In this article I ask the reader a question, one that alludes to a paradox of the most disconcerting. But in order to state it properly, I need to make a small detour.

Has it ever occurred to me to commission a report on the ravings that evacuated the intellectual estate almost completely during the decade of the crisis. It would be a joy to face some mandarins to the frivolity of their judgments in those years in which, according to these domines, Western civilization disappeared down the drain after drawing in the water a funny whirlpool.

Against that fatalism, which was nothing more than the conversion of environmental panic into concept, a top expression of theoretical vulgarity, as soon as in 2012 I took an article that I challenged titled We are the best . There, he argued that, even when we were in a terrible crisis, ours was the best moment in universal history, if one looks at the previous debugging of the pathetic emotions that often tarnish discernment. From the observation of the past there is a sustained progress whatever the magnitude used (millennia, centuries, decades), provided that it is not counted for hours but with respect to the longue durée of history. All a corroborating literature came timely after he soon received the "new optimism" tipper: Ridley, Norberg, Pinker, among others.

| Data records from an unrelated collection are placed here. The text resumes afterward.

Record gc_flushed (c : Z) (held : list Z) (ps : list pending)
    (v : ValueStorage) (m : memory) (v' : ValueStorage) (m' : memory) : Prop := {
  gf_inv : chunks_inv v' held;
  gf_linked : linked_inv v' m';
  gf_same : gc_same v m v' m';
  gf_bound : wc_bound (gc_w_chunk v') = true;
  gf_buf : w_buffer (gc_w_chunk v') = replicate ENTRIES zero_vs_entry;
  gf_moved : gc_moved_entry_list v' = [];
  gf_r_buffer : gc_r_buffer v' = gc_r_buffer v;
  gf_target : c ∉ free_chunk_list v' ++ held;
  gf_disk : forall c' j, entry_in_range j -> c' <> c ->
    vs_disk v' !! slot c' j = vs_disk v !! slot c' j;
  gf_bits : forall c' j, 0 <= c' -> 0 <= j -> valid_bit v' c' j = true <->
    (c' = c /\ 0 <= j < Z.of_nat (length ps)) \/ (valid_bit v c' j = true /\ ~ moved_from ps c' j);
  gf_free : forall c', c' ∈ free_chunk_list v -> c' ∈ free_chunk_list v';
  gf_emptied : forall p, p ∈ ps -> pd_chunk p ∈ free_chunk_list v' \/
    exists j, 0 <= j /\ valid_bit v' (pd_chunk p) j = true;
}.

Lemma held_release v c held : chunks_inv v (c :: held) ->
  chunks_inv v held /\ c ∉ free_chunk_list v ++ held /\ chunk_in_range c /\ empty_chunk v c.
Proof.
  intros Hinv. split; [by eapply chunks_inv_release; [exact Hinv|apply Hinv|..]|].
  destruct Hinv as [_ Hnd Hr He].
  assert (free_chunk_list v ++ c :: held ≡ₚ c :: (free_chunk_list v ++ held)) as Hp
    by (symmetry; apply Permutation_middle).
  rewrite Hp in Hnd, Hr, He. apply NoDup_cons in Hnd as [? _].
  apply Forall_cons in Hr as [? _]. by apply Forall_cons in He as [? _].
Qed.

Lemma lookup_written_out f c buf c' j : entry_in_range j -> c' <> c ->
  write_slots f (c * Z.of_nat ENTRIES) (sort_w_buffer buf) !! slot c' j = f !! slot c' j.
Proof.
  intros Hj Hne. rewrite lookup_write_slots, length_sort_w_buffer, bool_decide_false; [done|].
  unfold entry_in_range, slot in *. nia.
Qed.

Lemma lookup_written_in f c buf j : entry_in_range j ->
  write_slots f (c * Z.of_nat ENTRIES) (sort_w_buffer buf) !! slot c j =
  sort_w_buffer buf !! Z.to_nat j.
Proof.
  intros Hj. unfold entry_in_range, slot in *.
  rewrite lookup_write_slots, length_sort_w_buffer, bool_decide_true by lia. f_equal. lia.
Qed.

As far as I am concerned, I do not declare myself optimistic, because progress is a fact and optimism, on the other hand, a hopeful attitude towards the future and I of the future do not know anything nor do I believe that anything safe is to be expected. I affirm progress but I deny a law of necessary progress, because I have learned that everything that is touched by the hand of man is precarious, provisional and reversible : we are a house of cards built on quicksand.

In addition, the new optimism emphatically emphasizes the material progress of humanity when the marvelous, the virguero, the stupefaction of this collective achievement has been the moral progress that is summed up in the word "dignity." The optimists, in the wake of the behavioral psychologist BF Skinner, who in 1971 published the book Beyond Freedom and Dignity , think, like Feuerbach, that there is only what you eat and you find the dignity nourishing food digestible -Pinker is the author of a resounding article entitled The stupidity of dignity -, so they prefer a positivist approach that only grants statute of truth to the quantifiable. As is often the case with positivism, optimists, doubled in accountants, succeed in everything but the essential. Because the essential thing is that, against the devious capitalism but coinciding with its boom, Western civilization has progressed in the dignification of the individual as none had done before. What is this dignification?

The human species, without visible evolutionary advantage, giving itself a luxury that apparently only she can afford, raises a humanitarian ideal that supposes the repeal of the law of the strongest , in force in nature, and its replacement by a new and revolutionary moral law of weaker. That said, in what civilization would the reader like to live if he were in one of the classic forms of weakness - poverty, illness, disability, childhood, old age, foreigners, political dissent, racial or sexual minorities, and so on? I answer for you, reader, because you will prove me right as a woman: now, here, in Western civilization.

Then the West has grown in dignity, that untiring quality that the individual possesses and that resists any attempt at collectivization, including - here is the new thing - in the name of the general interest and the common good. Dignity hinders the commission of iniquities, of course, but even more interesting is that it sometimes hinders the development of just causes, such as material and technical progress, economic and social profitability, or public utility. And this annoying, numbing and paralyzing effect that often accompanies dignity, which forces us to stop and stop to think about it, opens our eyes to those who shine in those who are in the way because they are useless, useless, leftovers, that they are always threatened by the logic of a story that would advance faster without them.

And now the promised question, that our optimists, little fans of perplexity, do not even suspect. If our civilization has been capable of material and especially moral progress, why does sadness, discontent and boredom spread everywhere?

Since no one is saddened to be richer (material progress), the answer must have to do with some particularity of dignity. The more dignified (moral progress), the more outraged (discontent). But what is dignity? Curious: so many books about sadness and none about dignity, a vacant concept for thought . I will apologize that I wrote one to occupy it and try to unravel its elusive essence.